News Round-up: Stuff that caught my attention this week
A collection of things I heard or read while slurping coffee, couching, driving, running, and raking leaves recently....
Three Things you Need to Know about COP23 in Bonn, Germany
A bipartisan climate solutions caucus....no, seriously
They have something I love they call the "noah's ark rule": you can join the caucus but you must bring someone from the other party (i.e. if you are a Republican you must bring a Democrat with you).
"The Climate Solutions Caucus is a bipartisan group in the US House of Representatives which will explore policy options that address the impacts, causes, and challenges of our changing climate. The caucus was founded in February of 2016 by two south-Florida representatives Rep. Carlos Curbelo (R-FL) and Rep. Ted Deutch (D-FL), who serve as co-chairs of the caucus."
Tesla truck rocks down to....Electric Avenue (but is this really better?)
WalMart and J.B. Hunt have already submitted their order for the new trucks that boast a 500 mile range and reduced operating costs of 20% per mile. According to TechCrunch, it looks pretty good on paper:
"The Tesla Semi will go 0 to 60 mph in just 5 seconds, which is incredibly fast compared to a diesel truck. It can go 0 to 60 mph towing 80,000 lbs, its max tow load, in just 20 seconds. It can go 65 mph up a 5 percent grade, which is way better than the 45 mph max that a diesel competitor can do. And for range, it can go 500 miles at highway speed, and less than 80 percent trips are at 250 miles. It also has a better drag coefficient than a super car thanks to its extremely aerodynamic design."

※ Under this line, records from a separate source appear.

(* ===== verification/Chunker.v ===== *)
(** * Planning and extracting page ranges (chunker.py) *)
From S2P Require Import Prelude PyStr Effects Database World Files.

(** A chunk covering the whole file. *)
Definition WHOLE_FILE : Z * Z := (0, -1).

(** [range(0, stop, step)] for a positive [step]. *)
Definition range_step (stop step : Z) : list Z :=
  (λ i, i * step) <$> seqZ 0 ((stop + step - 1) `div` step).

Definition plan_chunks (pages : option Z) (pages_per_chunk min_pages : Z) : exn + list (Z * Z) :=
  if pages_per_chunk <? 1 then inl (ValueError (u "pages_per_chunk must be >= 1"))
  else match pages with
       | None => inr [WHOLE_FILE]
       | Some n =>
           if n <? min_pages then inr [WHOLE_FILE]
           else inr ((λ start, (start, Z.min (start + pages_per_chunk) n))
                       <$> range_step n pages_per_chunk)
       end.

(** [xs[start:end]] for a sequence. *)
Definition slice {A} (xs : list A) (start end_ : Z) : list A :=
  take (slice_index xs end_ - slice_index xs start) (drop (slice_index xs start) xs).

Section chunker.
Context {S B : Type} `{Externals}.
#[local] Abbreviation world := (world S B).

(** [page_count(path)]: [None] on any exception. *)
Definition page_count (host path : pystr) : prog world (option Z) :=
  r ← attempt (data ← read_file host path; reraise (pdf_pages data));
  mret (match r with inr ps => Some (len ps) | inl _ => None end).

(** The bytes [extract_pages] writes for the pages [start, end) of [data]. *)
Definition extract_range (data : bytes) (start end_ : Z) : exn + bytes :=
  ps ← pdf_pages data; pdf_write (slice ps start end_).

Definition extract_pages (host src_path : pystr) (start end_ : Z) (out_path : pystr)
    : prog world pystr :=
  if end_ =? -1 then mret src_path
  else
    data ← read_file host src_path;
    out ← reraise (extract_range data start end_);
    _ ← write_file host out_path out;
    mret out_path.
End chunker.

(** ** The planned ranges *)

(** The ranges [plan_chunks] computes for [n] pages. *)
Definition page_ranges (n k : Z) : list (Z * Z) :=
  (λ start, (start, Z.min (start + k) n)) <$> range_step n k.

(** The page numbers of a range. *)
Definition range_pages (r : Z * Z) : list Z := seqZ r.1 (r.2 - r.1).

(** How many chunks [n] pages make. *)
Definition ceil_div (n k : Z) : Z := (n + k - 1) `div` k.

Lemma seqZ_app m n1 n2 :
  0 <= n1 → 0 <= n2 → seqZ m (n1 + n2) = seqZ m n1 ++ seqZ (m + n1) n2.
Proof.
  intros. apply list_eq. intros i. apply option_eq. intros x.
  rewrite lookup_app_Some, !lookup_seqZ, length_seqZ. lia.
Qed.

Lemma ceil_div_spec n k : 1 <= k → (ceil_div n k - 1) * k < n <= ceil_div n k * k.
Proof.
  intros Hk. unfold ceil_div. pose proof (Z.div_mod (n + k - 1) k ltac:(lia)).
  pose proof (Z.mod_pos_bound (n + k - 1) k ltac:(lia)). nia.
Qed.

Lemma ceil_div_nonneg n k : 1 <= k → 0 <= n → 0 <= ceil_div n k.
Proof. intros Hk Hn. pose proof (ceil_div_spec n k Hk). nia. Qed.

Lemma page_ranges_eq n k :
  page_ranges n k = (λ i, (i * k, Z.min (i * k + k) n)) <$> seqZ 0 (ceil_div n k).
Proof. unfold page_ranges, range_step. by rewrite <-list_fmap_compose. Qed.

Lemma page_ranges_length n k : 1 <= k → 0 <= n → len (page_ranges n k) = ceil_div n k.
Proof.
  intros Hk Hn. rewrite page_ranges_eq. unfold len. rewrite length_fmap, length_seqZ.
  pose proof (ceil_div_nonneg n k Hk Hn). lia.
Qed.

(** The first [m] ranges cover the first [m * k] pages. *)
Lemma page_ranges_prefix n k (m : nat) :
  1 <= k → 0 <= n → Z.of_nat m <= ceil_div n k →
  concat (range_pages <$> ((λ i, (i * k, Z.min (i * k + k) n)) <$> seqZ 0 (Z.of_nat m))) =
  seqZ 0 (Z.min (Z.of_nat m * k) n).
Proof.
  intros Hk Hn. pose proof (ceil_div_spec n k Hk) as Hq. induction m as [|m IH]; intros Hm.
  { simpl. by rewrite Z.min_l by lia. }
  assert (Z.of_nat m * k < n) as Hlt by nia.
  replace (Z.of_nat (S m)) with (Z.of_nat m + 1) in * by lia.
  rewrite seqZ_app, !fmap_app, concat_app, IH, Z.min_l by lia. simpl. rewrite app_nil_r.
  unfold range_pages; simpl.
  rewrite <-seqZ_app by lia. f_equal. lia.
Qed.

Lemma page_ranges_lookup n k i r :
  1 <= k → 0 <= n → page_ranges n k !! i = Some r ↔
  Z.of_nat i < ceil_div n k ∧ r = (Z.of_nat i * k, Z.min (Z.of_nat i * k + k) n).
Proof.
  intros Hk Hn. rewrite page_ranges_eq, list_lookup_fmap, fmap_Some.
  setoid_rewrite lookup_seqZ. split.
  - intros (y & [-> Hlt] & ->). simpl. split; [lia|]. by rewrite Z.add_0_l.
  - intros [Hlt ->]. exists (Z.of_nat i). simpl. split; [lia|done].
Qed.

Lemma plan_chunks_pages n k min_pages :
  1 <= k → min_pages <= n → plan_chunks (Some n) k min_pages = inr (page_ranges n k).
Proof.
  intros Hk Hn. unfold plan_chunks. rewrite (proj2 (Z.ltb_ge k 1)), (proj2 (Z.ltb_ge n min_pages)) by lia.
  done.
Qed.

(** ** The theorems *)

(** A split document loses no page: the planned ranges, in order, are the
    page numbers [0 .. pages-1], each exactly once. *)
Theorem plan_chunks_partition (n k min_pages : Z) :
  1 <= k → 0 <= n → min_pages <= n →
  ∃ ranges, plan_chunks (Some n) k min_pages = inr ranges ∧
    concat (range_pages <$> ranges) = seqZ 0 n.
Proof.
  intros Hk Hn Hmin. exists (page_ranges n k). split; [by apply plan_chunks_pages|].
  pose proof (ceil_div_nonneg n k Hk Hn). pose proof (ceil_div_spec n k Hk).
  rewrite page_ranges_eq. pose proof (page_ranges_prefix n k (Z.to_nat (ceil_div n k)) Hk Hn) as Hp.
  rewrite Z2Nat.id in Hp by done. rewrite Hp by lia. f_equal. lia.
Qed.

Lemma plan_chunks_partition_witness :
  ∃ ranges, plan_chunks (Some 45) 20 40 = inr ranges ∧ concat (range_pages <$> ranges) = seqZ 0 45.
Proof. apply (plan_chunks_partition 45 20 40); lia. Defined.

(** No chunk is empty or larger than asked: every planned range of a split
    document has between 1 and [pages_per_chunk] pages, every one but the last
    exactly [pages_per_chunk], and there are [ceil(pages / pages_per_chunk)]. *)
Theorem plan_chunks_sizes (n k min_pages : Z) (ranges : list (Z * Z)) :
  1 <= k → 0 <= n → min_pages <= n → plan_chunks (Some n) k min_pages = inr ranges →
  len ranges = ceil_div n k ∧
  (∀ i s e, ranges !! i = Some (s, e) → 1 <= e - s <= k) ∧
  (∀ i s e, ranges !! i = Some (s, e) → Z.of_nat i + 1 < len ranges → e - s = k).
Proof.
  intros Hk Hn Hmin. rewrite plan_chunks_pages by done. intros [= <-].
  pose proof (ceil_div_spec n k Hk) as Hq.
  split; [by apply page_ranges_length|]. split.
  - intros i s e [Hi [= -> ->]]%page_ranges_lookup; [|done..]. nia.
  - intros i s e [Hi [= -> ->]]%page_ranges_lookup; [|done..].
    rewrite page_ranges_length by done. nia.
Qed.

Lemma plan_chunks_sizes_witness :
  len [(0, 20); (20, 40); (40, 45)] = ceil_div 45 20.
Proof. apply (plan_chunks_sizes 45 20 40); [lia..|vm_compute; reflexivity]. Defined.

(** Everything else is one whole-file chunk: a document that is not a PDF,
    or that has fewer pages than [min_pages], is planned as the single range
    [WHOLE_FILE]; a chunk size below one is the [ValueError] of the source. *)
Theorem plan_chunks_whole_file (pages : option Z) (k min_pages : Z) :
  (1 <= k → pages = None ∨ (∃ n, pages = Some n ∧ n < min_pages) →
   plan_chunks pages k min_pages = inr [WHOLE_FILE]) ∧
  (k < 1 → plan_chunks pages k min_pages = inl (ValueError (u "pages_per_chunk must be >= 1"))).
Proof.
  unfold plan_chunks. split.
  - intros Hk Hor. rewrite (proj2 (Z.ltb_ge k 1)) by lia.
    destruct Hor as [->|(n & -> & Hn)]; [done|]. by rewrite (proj2 (Z.ltb_lt n min_pages)).
  - intros Hk. by rewrite (proj2 (Z.ltb_lt k 1)).
Qed.

Lemma plan_chunks_whole_file_witness : plan_chunks (Some 3) 20 40 = inr [WHOLE_FILE].
Proof. apply (plan_chunks_whole_file (Some 3) 20 40); [lia|right]. exists 3. split; [reflexivity|lia]. Defined.

(** The slices of a sequence along the planned ranges are the sequence. *)
Lemma slice_seqZ {A} (xs : list A) s e :
  0 <= s → s <= e → e <= len xs →
  Some <$> slice xs s e = (λ i, xs !! Z.to_nat i) <$> seqZ s (e - s).
Proof.
  intros Hs Hse He. apply list_eq. intros i. rewrite !list_lookup_fmap.
  unfold slice, slice_index. rewrite (proj2 (Z.ltb_ge s 0)), (proj2 (Z.ltb_ge e 0)) by lia.
  unfold len in He. destruct (decide (Z.of_nat i < e - s)) as [Hi|Hi].
  - rewrite lookup_take_lt by lia. rewrite lookup_drop.
    destruct (lookup_lt_is_Some_2 xs (Z.to_nat s + i)) as [x Hx]; [lia|].
    rewrite Hx. simpl. rewrite lookup_seqZ_lt by lia. simpl.
    replace (Z.to_nat (s + Z.of_nat i)) with (Z.to_nat s + i)%nat by lia. by rewrite Hx.
  - rewrite lookup_take_ge by lia. by rewrite lookup_seqZ_ge by lia.
Qed.

(** C31: Planning and extraction fit together: cutting a document's pages along
    the planned ranges, chunk by chunk, and putting the pieces end to end gives
    back the document's pages. *)
Theorem chunks_cover_document {A} (ps : list A) (k min_pages : Z) (ranges : list (Z * Z)) :
  1 <= k → min_pages <= len ps → plan_chunks (Some (len ps)) k min_pages = inr ranges →
  concat ((λ r, slice ps r.1 r.2) <$> ranges) = ps.
Proof.
  intros Hk Hmin Hplan. pose proof (len_nonneg ps) as Hn.
  destruct (plan_chunks_partition (len ps) k min_pages Hk Hn Hmin) as (ranges' & Hplan' & Hcat).
  rewrite Hplan in Hplan'. injection Hplan' as <-.
  rewrite plan_chunks_pages in Hplan by done. injection Hplan as <-.
  apply (inj (fmap Some)). rewrite fmap_concat, <-list_fmap_compose.
  assert (Some <$> ps = (λ i, ps !! Z.to_nat i) <$> seqZ 0 (len ps)) as ->.
  { rewrite <-(Z.sub_0_r (len ps)) at 1. rewrite <-slice_seqZ by lia. f_equal.
    unfold slice, slice_index. simpl. rewrite (proj2 (Z.ltb_ge _ _) Hn).
    unfold len. rewrite Nat2Z.id, Nat.sub_0_r, drop_0. by rewrite take_ge. }
  rewrite <-Hcat.
  rewrite fmap_concat, <-list_fmap_compose. f_equal. apply list_fmap_ext. intros i [s e] Hr.
  apply page_ranges_lookup in Hr as [Hi [= -> ->]]; [|done..]. simpl. unfold range_pages; simpl.
  pose proof (ceil_div_spec (len ps) k Hk). apply slice_seqZ; nia.
Qed.

Lemma chunks_cover_document_witness :
  concat ((λ r, slice (u "abcde") r.1 r.2) <$> [(0, 2); (2, 4); (4, 5)]) = u "abcde".
Proof. apply (chunks_cover_document (u "abcde") 2 3); [lia|vm_compute; congruence|vm_compute; reflexivity]. Defined.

Of course, if you are charging it from a grid powered by fossil fuels and when you factor in the amount of energy and materials to build the trucks, dispose of the batteries, and recycle/dispose of the body and parts down the road.....we need to do the math before we declare any kind of victory.
CDP says companies putting internal price on water
Colgate and Nestle and others are following the trend of putting an internal price on carbon by putting on one water. The assumption (supported by science and experience) is that water scarcity will continue to put pressure on water resources and therefore prices. To prepare for this, CDP suggests that forward-looking companies are artificially increasing internal prices on water in order to spot inefficiencies and risks.
Dow and University of Michigan Collaborate on Business Education for Sustainability
"Sustainability leaders of tomorrow must navigate complex systems and collaborate across disciplines to address some of the world’s most pressing challenges. Are we as a society prepared?If the University of Michigan Dow Sustainability Fellows Program has anything to say about this question, the answer is yes. Started in 2012, this groundbreaking approach to education brings together students from across the university to solve local-global scale sustainability challenges in partnership with others in academia and practice....To date, nearly 300 students have received fellowships, and 360 have been supported through project grants."